Prediction of ground ahead of tunnel boring machine (TBM) using electrical resistivity

Abstract

Various tunnels and underground structures have been constructed due to the influence of the gradual urbanization. The tunneling with explosives in the urban area is avoided due to the blasting vibration and noise that can occur the civil complaint. The mechanical excavation machines whose diameter is less than 5 m has been usually employed instead of the blasting method. The site investigations such as coring and surface geophysical survey are conducted to predict the ground condition along the tunnel before construction. However, the site investigation cannot be performed in intended position owing to the deeper depth of tunnel and the pavement of the surface and they induce the inaccurate prediction of the ground condition.
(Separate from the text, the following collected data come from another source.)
Lemma default_hooks_off_the_wire options h :
  all_off_the_wire (hooks (constructor options h)).
Proof.
  rewrite constructor_hooks. intros eventType hook Hin.
  unfold registered, default_registrations in Hin. simpl in Hin.
  apply In_bound_register in Hin as [Hin|[_ ->]];
    [apply In_bound_register in Hin as [Hin|[_ ->]];
      [apply In_bound_register in Hin as [[]|[_ ->]]|]|];
    intros event s; simpl.
  - pose proof (phase_transition_hook_self event s) as Hself.
    unfold phase_transition_hook in *. rewrite bind_run in *. unfold lift in *.
    destruct (getProp (e_data event) (lit "to")) as [v|err]; [|by repeat split].
    rewrite Hself. rewrite bind_run. simpl. rewrite bind_run.
    unfold updatePhaseVisualization. rewrite bind_run. simpl. destruct (svg (host s)).
    + unfold highlightPhase. rewrite bind_run. unfold lift.
      destruct (template v); by repeat split.
    + by repeat split.
  - unfold agent_assigned_hook. rewrite bind_run. unfold lift.
    destruct (getProp (e_data event) (lit "agent")) as [v|err]; by repeat split.
  - unfold development_note_hook, writeDevelopmentNote. rewrite !bind_run. simpl.
    destruct (mcpAvailable (host s)); by repeat split.
Qed.

(** C8, as the code has it.  Only an object in offline mode (built without
    an endpoint) buffers: there every [emit] that builds its event adds one
    [localStorage] entry under [pdl_event_<id>] holding the event's JSON,
    in the order of emission when the ids are new and different, and sends
    nothing.  Nothing is replayed: [onConnectionOpen] hands the socket, if
    it is open, the one [system] event it emits itself, and only that. *)
Theorem offline_stored_never_replayed (pdl : PDLFramework) (calls : list EmitCall)
    (en : Entropy) :
  all_off_the_wire (hooks pdl) ->
  offlineMode (self (store pdl)) = true ->
  NoDup (map e_id (snd (emits (hooks pdl) calls (store pdl)))) ->
  (forall e, In e (snd (emits (hooks pdl) calls (store pdl))) ->
             ~ In (fst (stored e)) (map fst (localStorage (host (store pdl))))) ->
  (localStorage (host (fst (emits (hooks pdl) calls (store pdl))))
   = localStorage (host (store pdl)) ++ map stored (snd (emits (hooks pdl) calls (store pdl)))
   /\ sent (host (fst (emits (hooks pdl) calls (store pdl)))) = sent (host (store pdl)))
  /\ (forall s0,
        sent (host (fst (onConnectionOpen (hooks pdl) en s0)))
        = (if negb (offlineMode (self s0)) && is_open (ws (self s0))
           then sent (host s0) ++ [serialize (connected_event (self s0) en)]
           else sent (host s0))).
Proof.
  intros Hoff Hmode Hids Hfresh. split; [by apply emits_offline|].
  intros s0. unfold onConnectionOpen. rewrite bind_run.
  change (console_log [AText (lit "PDL WebSocket connected")] s0)
    with ({| self := self s0;
             host := add_console (LOG, [AText (lit "PDL WebSocket connected")]) (host s0) |},
          Normal tt).
  cbv beta iota.
  destruct (emit_wire (hooks pdl) _ _ _ en
              {| self := self s0;
                 host := add_console (LOG, [AText (lit "PDL WebSocket connected")]) (host s0) |}
              (connected_event (self s0) en) Hoff (connected_event_built (self s0) en))
    as (_ & _ & Hsent).
  exact Hsent.
Qed.

Lemma offline_stored_never_replayed_witness :
  localStorage
    (host (fst (emits (hooks (constructor offline_options page)) [note 0; note 1; note 2]
                  (store (constructor offline_options page)))))
  = map stored
      (snd (emits (hooks (constructor offline_options page)) [note 0; note 1; note 2]
              (store (constructor offline_options page)))).
Proof.
  refine (proj1 (proj1 (offline_stored_never_replayed (constructor offline_options page)
                          [note 0; note 1; note 2] (at_time 3)
                          (default_hooks_off_the_wire offline_options page) eq_refl _ _))).
  - apply (bool_decide_unpack _). vm_compute. reflexivity.
  - intros e _ [].
Defined.
Fixpoint runSequential (task : NodeTask) (hosts : list HostConfig) : Task :=
  fun s =>
    match hosts with
    | [] => (s, None)
    | node :: rest =>
        match runOnNode task node s with
        | (s, Some e) => (s, Some (ErrHost (ID node) e))
        | (s, None) => runSequential task rest s
        end
    end.

Fixpoint runConcurrent (task : NodeTask) (hosts : list HostConfig)
    (s : State) : State * list error :=
  match hosts with
  | [] => (s, [])
  | node :: rest =>
      let '(s, r) := runOnNode task node s in
      let '(s, failed) := runConcurrent task rest s in
      (s, match r with
          | None => failed
          | Some e => ErrHost (ID node) e :: failed
          end)
  end.

Definition RunTaskOnAllNodes (task : NodeTask) (mode : RunModeEnum) : Task :=
  fun s =>
    match mode with
    | RunSequential => runSequential task (Hosts (Cluster_ s)) s
    | RunParallel =>
        let '(s', failed) := runConcurrent task (Hosts (Cluster_ s)) s in
        (s', match failed with
             | [] => None
             | _ :: _ => Some (ErrHosts failed)
             end)
    end.

(** Modelled from the spec: [runOnOS] is not in this file.  Section 4.2:
    the host's operating system is resolved against the table, and an
    unmapped one is a fatal configuration error for that host. *)
Fixpoint lookupOS (os : OperatingSystemName)
    (fnMap : list (OperatingSystemName * Task)) : option Task :=
  match fnMap with
  | [] => None
  | (k, fn) :: rest => if decide (k = os) then Some fn else lookupOS os rest
  end.

Definition runOnOS (os : OperatingSystemName)
    (fnMap : list (OperatingSystemName * Task)) : Task := fun s =>
  match lookupOS os fnMap with
  | Some fn => fn s
  | None => (s, Some (ErrNew "not a supported operating system"))
  end.

End Pipeline.

(** ** The tasks of prerequisites.go *)

Section Tasks.

Variable W : World.

Definition createEnvironmentFile : Task := fun s =>
  match EnvironmentFile W (Cluster_ s) with
  | Err err => (s, Some err)
  | Ok cmd => RunRaw W cmd s
  end.

Definition containerRuntimeEnvironment : Task := fun s =>
  if String.eqb (HTTP (Proxy (Cluster_ s))) ""
     && String.eqb (HTTPS (Proxy (Cluster_ s))) ""
     && String.eqb (NoProxy (Proxy (Cluster_ s))) ""
  then (s, None)
  else
    let s := Logger.Infoln
               "Configuring docker/containerd/kubelet environment..." s in
    match DaemonsEnvironmentDropIn W ["docker"; "containerd"; "kubelet"] with
    | Err err => (s, Some err)
    | Ok cmd => RunRaw W cmd s
    end.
A sudden appearance of the anomaly which is not detected during the site investigation can occur the loss of the budget and time. Therefore, the prediction ahead of the tunnel should be conducted during the tunnel excavation. Among various tunnel ahead prediction methods, the electromagnetic method is most suitable. Previous researches with electromagnetic method still have problems such as no consideration of the electrode shape and size during the virgin ground resistivity measurement and conductive materials near the TBM. In addition, the prediction range is certainly reduced by the small diameter of the tunnel. In this dissertation, the theoretical electrical resistance and the geometric factor were derived with consideration of the shape (spherical, disc, conical and cylindrical) and size of the electrodes and they were verified with the experimental tests. The theoretical solutions for layered media were derived and verified with the experimental and numerical method. Arrangements of the electrodes were suggested to prevent the reduction of the prediction range due to the small diameter of the tunnel. Theoretical equations were derived for the arrangements with considering the change of the layers. Finally, the theoretical equations were applied on three field tests and the numerical simulations were conducted in ideal situation. Back analysis was performed with the derived equations from this dissertation.